> **DIRECTIONS FOR THIS TASK**
Search the listing below for the word "handleCERT" and copy each line where it appears.

> **DATA EXCERPTS**
= = = = = = =

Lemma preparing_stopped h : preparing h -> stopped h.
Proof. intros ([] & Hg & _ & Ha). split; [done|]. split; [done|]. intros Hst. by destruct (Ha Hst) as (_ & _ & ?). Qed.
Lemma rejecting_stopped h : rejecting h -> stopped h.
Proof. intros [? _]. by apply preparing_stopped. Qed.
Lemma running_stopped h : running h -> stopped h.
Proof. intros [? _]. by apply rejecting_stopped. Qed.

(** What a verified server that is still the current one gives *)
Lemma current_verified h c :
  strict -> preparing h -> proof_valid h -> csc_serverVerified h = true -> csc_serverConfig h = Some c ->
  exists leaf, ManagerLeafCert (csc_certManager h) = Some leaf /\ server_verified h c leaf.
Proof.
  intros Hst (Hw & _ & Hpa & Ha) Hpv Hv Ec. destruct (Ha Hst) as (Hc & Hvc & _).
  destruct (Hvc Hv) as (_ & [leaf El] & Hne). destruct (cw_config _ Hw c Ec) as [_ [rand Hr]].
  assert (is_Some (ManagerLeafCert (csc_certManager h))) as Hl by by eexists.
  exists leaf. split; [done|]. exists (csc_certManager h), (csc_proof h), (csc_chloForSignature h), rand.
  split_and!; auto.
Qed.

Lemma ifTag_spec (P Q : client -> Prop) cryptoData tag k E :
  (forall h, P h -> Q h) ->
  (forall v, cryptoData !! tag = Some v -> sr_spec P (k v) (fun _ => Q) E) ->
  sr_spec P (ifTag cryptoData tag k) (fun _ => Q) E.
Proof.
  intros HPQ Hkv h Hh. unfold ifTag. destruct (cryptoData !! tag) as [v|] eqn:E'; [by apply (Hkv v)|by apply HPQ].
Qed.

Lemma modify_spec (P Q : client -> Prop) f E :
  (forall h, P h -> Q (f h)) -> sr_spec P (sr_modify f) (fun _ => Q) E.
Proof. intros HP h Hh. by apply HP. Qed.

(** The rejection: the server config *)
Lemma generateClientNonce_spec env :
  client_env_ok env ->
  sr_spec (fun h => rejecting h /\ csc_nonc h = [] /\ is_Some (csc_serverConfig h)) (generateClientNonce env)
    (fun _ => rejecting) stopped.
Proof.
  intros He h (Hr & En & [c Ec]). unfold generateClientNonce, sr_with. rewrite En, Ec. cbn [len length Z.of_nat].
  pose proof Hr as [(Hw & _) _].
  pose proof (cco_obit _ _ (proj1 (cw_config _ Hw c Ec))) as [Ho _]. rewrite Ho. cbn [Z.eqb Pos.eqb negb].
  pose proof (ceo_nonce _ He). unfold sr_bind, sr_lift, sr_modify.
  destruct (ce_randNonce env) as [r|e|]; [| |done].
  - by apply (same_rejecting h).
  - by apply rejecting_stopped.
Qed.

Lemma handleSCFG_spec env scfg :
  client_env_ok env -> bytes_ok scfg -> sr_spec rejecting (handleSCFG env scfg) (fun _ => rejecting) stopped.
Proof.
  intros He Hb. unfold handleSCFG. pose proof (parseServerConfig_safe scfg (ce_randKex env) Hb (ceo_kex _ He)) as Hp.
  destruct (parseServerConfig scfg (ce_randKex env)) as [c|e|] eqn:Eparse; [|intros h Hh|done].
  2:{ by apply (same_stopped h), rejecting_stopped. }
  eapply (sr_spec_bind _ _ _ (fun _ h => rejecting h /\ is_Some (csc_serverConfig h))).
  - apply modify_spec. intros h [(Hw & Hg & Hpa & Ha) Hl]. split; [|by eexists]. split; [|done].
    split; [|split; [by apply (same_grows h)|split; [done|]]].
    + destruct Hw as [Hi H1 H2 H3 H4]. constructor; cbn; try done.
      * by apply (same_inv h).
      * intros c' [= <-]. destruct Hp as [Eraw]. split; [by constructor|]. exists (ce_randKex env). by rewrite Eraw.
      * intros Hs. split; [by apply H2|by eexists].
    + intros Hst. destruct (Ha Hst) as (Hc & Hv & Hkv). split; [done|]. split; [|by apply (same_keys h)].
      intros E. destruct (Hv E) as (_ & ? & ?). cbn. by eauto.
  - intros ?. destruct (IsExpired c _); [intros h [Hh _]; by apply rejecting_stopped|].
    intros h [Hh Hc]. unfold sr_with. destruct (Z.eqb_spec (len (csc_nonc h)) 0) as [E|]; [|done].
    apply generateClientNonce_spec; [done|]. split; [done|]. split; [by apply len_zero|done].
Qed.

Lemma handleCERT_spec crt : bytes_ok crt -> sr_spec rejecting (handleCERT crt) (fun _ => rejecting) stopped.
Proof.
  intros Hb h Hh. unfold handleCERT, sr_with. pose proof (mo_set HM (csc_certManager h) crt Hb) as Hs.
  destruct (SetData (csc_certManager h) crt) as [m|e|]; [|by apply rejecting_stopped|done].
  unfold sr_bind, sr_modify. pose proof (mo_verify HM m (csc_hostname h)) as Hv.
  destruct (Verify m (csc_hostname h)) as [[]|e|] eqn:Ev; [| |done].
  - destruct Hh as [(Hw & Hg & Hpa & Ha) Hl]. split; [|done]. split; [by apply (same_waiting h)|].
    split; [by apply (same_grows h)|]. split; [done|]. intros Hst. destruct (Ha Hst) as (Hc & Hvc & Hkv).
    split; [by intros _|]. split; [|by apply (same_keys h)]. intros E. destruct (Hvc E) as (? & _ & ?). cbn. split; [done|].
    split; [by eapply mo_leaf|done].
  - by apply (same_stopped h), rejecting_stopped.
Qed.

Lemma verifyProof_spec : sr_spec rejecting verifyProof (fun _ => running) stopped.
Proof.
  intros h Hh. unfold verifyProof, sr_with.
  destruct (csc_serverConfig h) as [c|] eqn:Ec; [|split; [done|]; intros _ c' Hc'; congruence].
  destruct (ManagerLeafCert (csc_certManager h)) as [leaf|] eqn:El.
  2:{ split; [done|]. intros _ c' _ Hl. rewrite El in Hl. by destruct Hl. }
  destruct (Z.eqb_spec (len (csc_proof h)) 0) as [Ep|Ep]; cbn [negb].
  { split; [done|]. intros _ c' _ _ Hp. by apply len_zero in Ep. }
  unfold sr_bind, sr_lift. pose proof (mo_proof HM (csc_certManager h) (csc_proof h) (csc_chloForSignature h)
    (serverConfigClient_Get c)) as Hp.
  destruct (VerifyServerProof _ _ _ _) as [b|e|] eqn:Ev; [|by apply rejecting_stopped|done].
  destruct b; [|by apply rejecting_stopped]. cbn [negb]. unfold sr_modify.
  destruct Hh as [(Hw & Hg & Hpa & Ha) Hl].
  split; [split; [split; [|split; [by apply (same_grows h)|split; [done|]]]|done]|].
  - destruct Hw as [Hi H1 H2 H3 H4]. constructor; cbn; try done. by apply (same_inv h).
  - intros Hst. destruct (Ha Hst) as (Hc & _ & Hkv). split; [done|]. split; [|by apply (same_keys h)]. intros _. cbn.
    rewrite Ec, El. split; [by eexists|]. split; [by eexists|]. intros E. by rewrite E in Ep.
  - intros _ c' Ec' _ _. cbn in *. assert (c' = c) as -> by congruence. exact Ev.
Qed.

= = = = = = =

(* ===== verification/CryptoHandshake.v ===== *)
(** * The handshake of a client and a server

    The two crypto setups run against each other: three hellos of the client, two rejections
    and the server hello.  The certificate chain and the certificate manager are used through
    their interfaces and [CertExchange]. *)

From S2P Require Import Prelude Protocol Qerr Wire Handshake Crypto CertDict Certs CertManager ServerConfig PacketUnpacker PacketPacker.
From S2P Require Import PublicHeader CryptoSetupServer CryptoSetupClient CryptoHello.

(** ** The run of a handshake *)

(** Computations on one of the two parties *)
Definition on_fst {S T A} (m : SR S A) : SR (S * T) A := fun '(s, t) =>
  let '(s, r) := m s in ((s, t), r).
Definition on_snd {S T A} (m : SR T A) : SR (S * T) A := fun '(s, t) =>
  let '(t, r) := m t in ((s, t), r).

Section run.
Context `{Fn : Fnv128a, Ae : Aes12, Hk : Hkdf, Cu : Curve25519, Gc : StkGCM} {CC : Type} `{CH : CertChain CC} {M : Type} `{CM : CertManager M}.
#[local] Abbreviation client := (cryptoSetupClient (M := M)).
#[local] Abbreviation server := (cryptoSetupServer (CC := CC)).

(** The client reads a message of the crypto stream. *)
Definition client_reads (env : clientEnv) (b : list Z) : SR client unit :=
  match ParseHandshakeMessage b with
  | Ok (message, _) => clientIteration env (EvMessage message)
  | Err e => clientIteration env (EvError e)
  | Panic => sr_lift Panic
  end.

= = = = = = =

> **ANSWER TO THIS TASK**
Lemma handleCERT_spec crt : bytes_ok crt -> sr_spec rejecting (handleCERT crt) (fun _ => rejecting) stopped.
  intros Hb h Hh. unfold handleCERT, sr_with. pose proof (mo_set HM (csc_certManager h) crt Hb) as Hs.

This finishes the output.